━━ Exercise inputs ━━

Lemma OpenSecret_cases key sealed w :
    (exists pt, unseals key sealed pt /\ OpenSecret key sealed w = (Ok pt, w)) \/
    (exists e, OpenSecret key sealed w = (Err e, w)).
  Proof.
    unfold OpenSecret, newGCM, mbind, M_bind, fail, mret, M_ret.
    destruct (Nat.eqb _ 32) eqn:Hk; [|right; by eexists].
    destruct (b64_std_decode sealed) as [raw|] eqn:Hd; [|right; by eexists].
    destruct (Nat.ltb _ _) eqn:Hl; [right; by eexists|]. change gcm_nonce_size with 12%nat in *.
    apply Nat.ltb_ge in Hl. destruct (substring_nonce raw Hl) as [Hraw Hn].
    destruct (gcm_open _ _ _ _) as [pt|] eqn:Ho; [left|right; by eexists].
    exists pt. split; [|done]. split; [by apply Nat.eqb_eq|]. do 2 eexists. rewrite <- Hraw.
    split; [exact Hd|]. by split.
  Qed.

  (** The secret that is used is the one of the device, and it is cached. *)
Lemma wp_secretFor v dev (Q : result (option string) -> World -> Prop) w :
    Q (Ok None) w ->
    (forall m s, secret_in_use v dev w s -> cache_step v dev w (set_mem m w) ->
       m_secrets m !! dev_ID dev = Some s -> Q (Ok (Some s)) (set_mem m w)) ->
    wp (attempt (secretFor v dev)) Q w.
  Proof.
    intros H1 H2. wp_step. unfold secretFor, get_mem, put_mem. wp_step. apply wp_intro. intros r w' [= <- <-].
    unfold secret_in_use, cache_step in H2. destruct (m_secrets (w_mem w) !! dev_ID dev) as [s|] eqn:Hs.
    - apply wp_ret. replace w with (set_mem (w_mem w) w) by (by destruct w). apply H2; [done|by left|done].
    - wp_step. apply wp_intro. intros r w' Ho.
      destruct (OpenSecret_cases (v_key v) (dev_SecretHash dev) w) as [(pt & Hu & Hr)|(e & Hr)];
        rewrite Hr in Ho; injection Ho as <- <-; [|done].
      wp_step. apply wp_intro. intros r w' [= <- <-]. wp_step. apply wp_intro. intros r w' [= <- <-]. apply wp_ret.
      apply H2; [done|right; split; [done|by exists pt]|apply lookup_insert_eq].
  Qed.

Lemma secret_in_use_mem v dev w w' s :
    w_mem w = w_mem w' -> secret_in_use v dev w s -> secret_in_use v dev w' s.
  Proof. unfold secret_in_use. by intros ->. Qed.

  (** The skew test on 64-bit values: the subtraction may wrap, and then the
      wrapped difference is far outside any skew. *)
Lemma skewed_false skew now ts :
    0 <= skew < 2 ^ 62 -> in_int64 ts -> 0 <= now < 2 ^ 62 ->
    skewed skew now ts = false <-> - skew <= now - ts <= skew.
  Proof.
    unfold skewed, in_int64, min_int64, max_int64. intros Hk Ht Hn.
    assert (Hw : i64 (now - ts) = now - ts \/ (now - ts > max_int64 /\ i64 (now - ts) = now - ts - 2 ^ 64)).
    { destruct (Z_gt_dec (now - ts) max_int64) as [Hg|Hg].
      - right. split; [done|]. apply i64_high. unfold min_int64, max_int64 in *. lia.
      - left. apply i64_id. unfold in_int64, min_int64, max_int64 in *. lia. }
    rewrite orb_false_iff, !Z.ltb_ge. unfold max_int64 in Hw. destruct Hw as [-> | [Hg ->]]; lia.
  Qed.

Lemma parse_int_range s z : parse_int s = Some z -> in_int64 z.
  Proof.
    unfold parse_int, in_int64. destruct s as [|a s]; [done|].
    intros Hp. repeat case_match; simplify_eq; rewrite ?andb_true_iff, ?Z.leb_le in *;
      try lia; match goal with Hx : Some _ = Some _ |- _ => injection Hx as <- end; lia.
  Qed.

  (** Inserting a signature that is stored is a conflict. *)
Lemma nonce_conflict (r : nonce_row) sig e d :
    r ∈ d_nonces d -> rn_signature r = sig -> insert_violation (NonceRow sig e) d = Some ErrUnique.
  Proof.
    intros Hin Hs. unfold insert_violation. simpl.
    destruct (uniq_ok _) eqn:Hu; [|done]. exfalso.
    rewrite uniq_ok_iff in Hu. specialize (Hu _ (list_elem_of_here _ _)).
    rewrite omap_app in Hu. simpl in Hu. apply NoDup_app in Hu as (_ & Hd & _).
    apply (Hd (KStr [sig])); [|by left]. apply list_elem_of_omap. exists r. by rewrite Hs.
  Qed.

Lemma nonce_insert_ok sig e d :
    insert_violation (NonceRow sig e) d = None -> forall r, r ∈ d_nonces d -> rn_signature r <> sig.
  Proof. intros Hi r Hin Hs. by rewrite (nonce_conflict r) in Hi. Qed.

  (** Every outcome of [verify_device]. *)
Definition accepts (v : Verifier) (p : RequestParts) (now : Z) (dev : Device) (w w' : World) : Prop :=
    dev_Disabled dev = false /\
    (exists u, u ∈ d_users (w_db w) /\ ru_id u = dev_UserID dev /\ ru_disabled u = 0) /\
    exists ts secret, parse_int (rp_Timestamp p) = Some ts /\
      skewed (v_skew v) now ts = false /\
      secret_in_use v dev w secret /\
      m_secrets (w_mem w') !! dev_ID dev = Some secret /\
      Sign secret (canonical_of p) = rp_Signature p /\
      (forall r, r ∈ d_nonces (w_db w) -> rn_signature r <> rp_Signature p) /\
      w_db w' = setd_nonces (d_nonces (w_db w) ++ [NonceRow (rp_Signature p) (i64 (ts + v_nonceTTL v))]) (w_db w).

Lemma cache_step_mem v dev w w1 w2 w3 :
    w_mem w = w_mem w1 -> w_mem w2 = w_mem w3 -> cache_step v dev w w2 -> cache_step v dev w1 w3.
  Proof. unfold cache_step. by intros -> ->. Qed.

Lemma cache_step_id v dev w w' : w_mem w' = w_mem w -> cache_step v dev w w'.
  Proof. by left. Qed.

Lemma verify_device_spec c v p now dev w :
    wp (verify_device c v p now dev) (fun r w' => cache_step v dev w w' /\ match r with
      | Ok id => id = dev_ID dev /\ accepts v p now dev w w'
      | Err e => (exists reason, e = ErrUnauthorized reason) /\ w_db w' = w_db w
      | Panic => False
      end) w.
  Proof.
    unfold verify_device, reject. destruct (dev_Disabled dev) eqn:Hdis; [wp_step; eauto using cache_step_id|].
    wp_step. unfold UserRepo.GetByID. apply wp_lookup; [eauto using cache_step_id|]. intros u [Hu Hid]%find_some_iff.
    destruct (usr_Disabled (scanUser u)) eqn:Hud; [wp_step; eauto using cache_step_id|].
    destruct (parse_int (rp_Timestamp p)) as [ts|] eqn:Hts; [|wp_step; eauto using cache_step_id].
    destruct (skewed _ _ _) eqn:Hsk; [wp_step; eauto using cache_step_id|].
    wp_step. apply wp_secretFor; [wp_step; eauto using cache_step_id|]. intros m s Hs Hstep Hm.
    apply (cache_step_mem _ _ _ w _ (set_mem m w)) in Hstep; [|done|done].
    assert (Hc : forall w', w_mem w' = m -> cache_step v dev w w')
      by (intros; by eapply (cache_step_mem _ _ w w (set_mem m w))).
    destruct (str_eq (Sign s _) _) eqn:Hsig; simpl; [|wp_step; eauto].
    do 2 wp_step. unfold ReplayNonceRepo.Insert. wp_step. wp_step.
    - rewrite bool_decide_eq_false_2 by done. wp_step; eauto.
    - case_bool_decide; wp_step; eauto.
    - wp_step. split; [by apply Hc|]. split; [done|]. split; [done|]. split.
      { exists u. rewrite str_eq_true in Hid. split; [done|]. split; [done|].
        simpl in Hud. unfold intToBool in Hud. rewrite negb_false_iff in Hud. lia. }
      exists ts, s. rewrite str_eq_true in Hsig.
      apply (secret_in_use_mem _ _ _ w) in Hs; [|done].
      pose proof (nonce_insert_ok _ _ _ H0) as Hfresh. by repeat split.
  Qed.

  (** Every outcome of [Verify]: acceptance means a stored enabled device of an
      enabled user, a timestamp within the skew, a signature by the device's
      secret that was never stored before, and exactly that signature stored;
      anything else is a rejection that leaves the database as it was.  The
      cache changes at most by the named device's own secret. *)
Definition verified (v : Verifier) (p : RequestParts) (now : Z) (w w' : World) : Prop :=
    exists r, r ∈ d_devices (w_db w) /\ rd_id r = rp_Device p /\ accepts v p now (scanDevice r) w w'.

Definition cached_row (v : Verifier) (p : RequestParts) (w w' : World) : Prop :=
    w_mem w' = w_mem w \/ exists r, r ∈ d_devices (w_db w) /\ rd_id r = rp_Device p /\ cache_step v (scanDevice r) w w'.

Lemma Verify_spec c v p now w :
    wp (Verify c v p now) (fun r w' => cached_row v p w w' /\ match r with
      | Ok id => id = rp_Device p /\ verified v p now w w'
      | Err e => (exists reason, e = ErrUnauthorized reason) /\ w_db w' = w_db w
      | Panic => False
      end) w.
  Proof.
    unfold Verify, DeviceRepo.GetByID. wp_step. apply wp_lookup.
    { intros reason. split; [by left|eauto]. }
    intros r [Hr Hid]%find_some_iff. rewrite str_eq_true in Hid.
    eapply wp_mono; [apply verify_device_spec|]. intros res w' [Hc Hres]. split.
    { right. exists r. split; [done|]. split; [done|]. by eapply cache_step_mem; [..|exact Hc]. }
    destruct res as [id|e|]; [|done|done].
    destruct Hres as [-> (H1 & H2 & ts & s & H3 & H4 & H5 & H6)]. split; [done|]. exists r. split; [done|]. split; [done|].
    split; [done|]. split; [done|]. exists ts, s.
    apply (secret_in_use_mem _ _ _ w) in H5; [|done]. by repeat split; try apply H6.
  Qed.

Lemma Verify_ok c v p now w id w' :
    Verify c v p now w = (Ok id, w') -> id = rp_Device p /\ verified v p now w w'.
  Proof. intros Hv. by apply (wp_elim _ _ _ _ _ (Verify_spec c v p now w)) in Hv as [_ Hv]. Qed.

  (** ** The life of the nonce table

      Time passes; requests are verified, the pruner deletes expired nonces,
      and every other operation of the server leaves the table alone. *)
Inductive nonce_step (v : Verifier) : Z * World -> Z * World -> Prop :=
    | step_verify c p t now w : t <= now ->
        nonce_step v (t, w) (now, (Verify c v p now w).2)
    | step_prune c t now w : t <= now ->
        nonce_step v (t, w) (now, (ReplayNonceRepo.PruneExpired c now w).2)
    | step_other t now w w' : t <= now -> d_nonces (w_db w') = d_nonces (w_db w) ->
        nonce_step v (t, w) (now, w').

Lemma Verify_keeps_nonces c v p now w r :
    r ∈ d_nonces (w_db w) -> r ∈ d_nonces (w_db (Verify c v p now w).2).
  Proof.
    intros Hr. pose proof (Verify_spec c v p now w) as Hs. unfold wp in Hs.
    destruct (Verify c v p now w) as [[id|e|] w']; simpl in *; [|by destruct Hs as (_ & _ & ->)|by destruct Hs].
    destruct Hs as (_ & _ & x & _ & _ & _ & _ & ts & s & _ & _ & _ & _ & _ & _ & ->).
    apply elem_of_app. by left.
  Qed.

━━━

Task requirements:
Your answer should consist of the lines from the line with "intros Hp. repeat" to the line with "insert_violation (NonceRow sig e) d = None" above, repeated exactly, both ends included.

Result of the exercise:
    intros Hp. repeat case_match; simplify_eq; rewrite ?andb_true_iff, ?Z.leb_le in *;
      try lia; match goal with Hx : Some _ = Some _ |- _ => injection Hx as <- end; lia.
  Qed.

  (** Inserting a signature that is stored is a conflict. *)
Lemma nonce_conflict (r : nonce_row) sig e d :
    r ∈ d_nonces d -> rn_signature r = sig -> insert_violation (NonceRow sig e) d = Some ErrUnique.
  Proof.
    intros Hin Hs. unfold insert_violation. simpl.
    destruct (uniq_ok _) eqn:Hu; [|done]. exfalso.
    rewrite uniq_ok_iff in Hu. specialize (Hu _ (list_elem_of_here _ _)).
    rewrite omap_app in Hu. simpl in Hu. apply NoDup_app in Hu as (_ & Hd & _).
    apply (Hd (KStr [sig])); [|by left]. apply list_elem_of_omap. exists r. by rewrite Hs.
  Qed.

Lemma nonce_insert_ok sig e d :
    insert_violation (NonceRow sig e) d = None -> forall r, r ∈ d_nonces d -> rn_signature r <> sig.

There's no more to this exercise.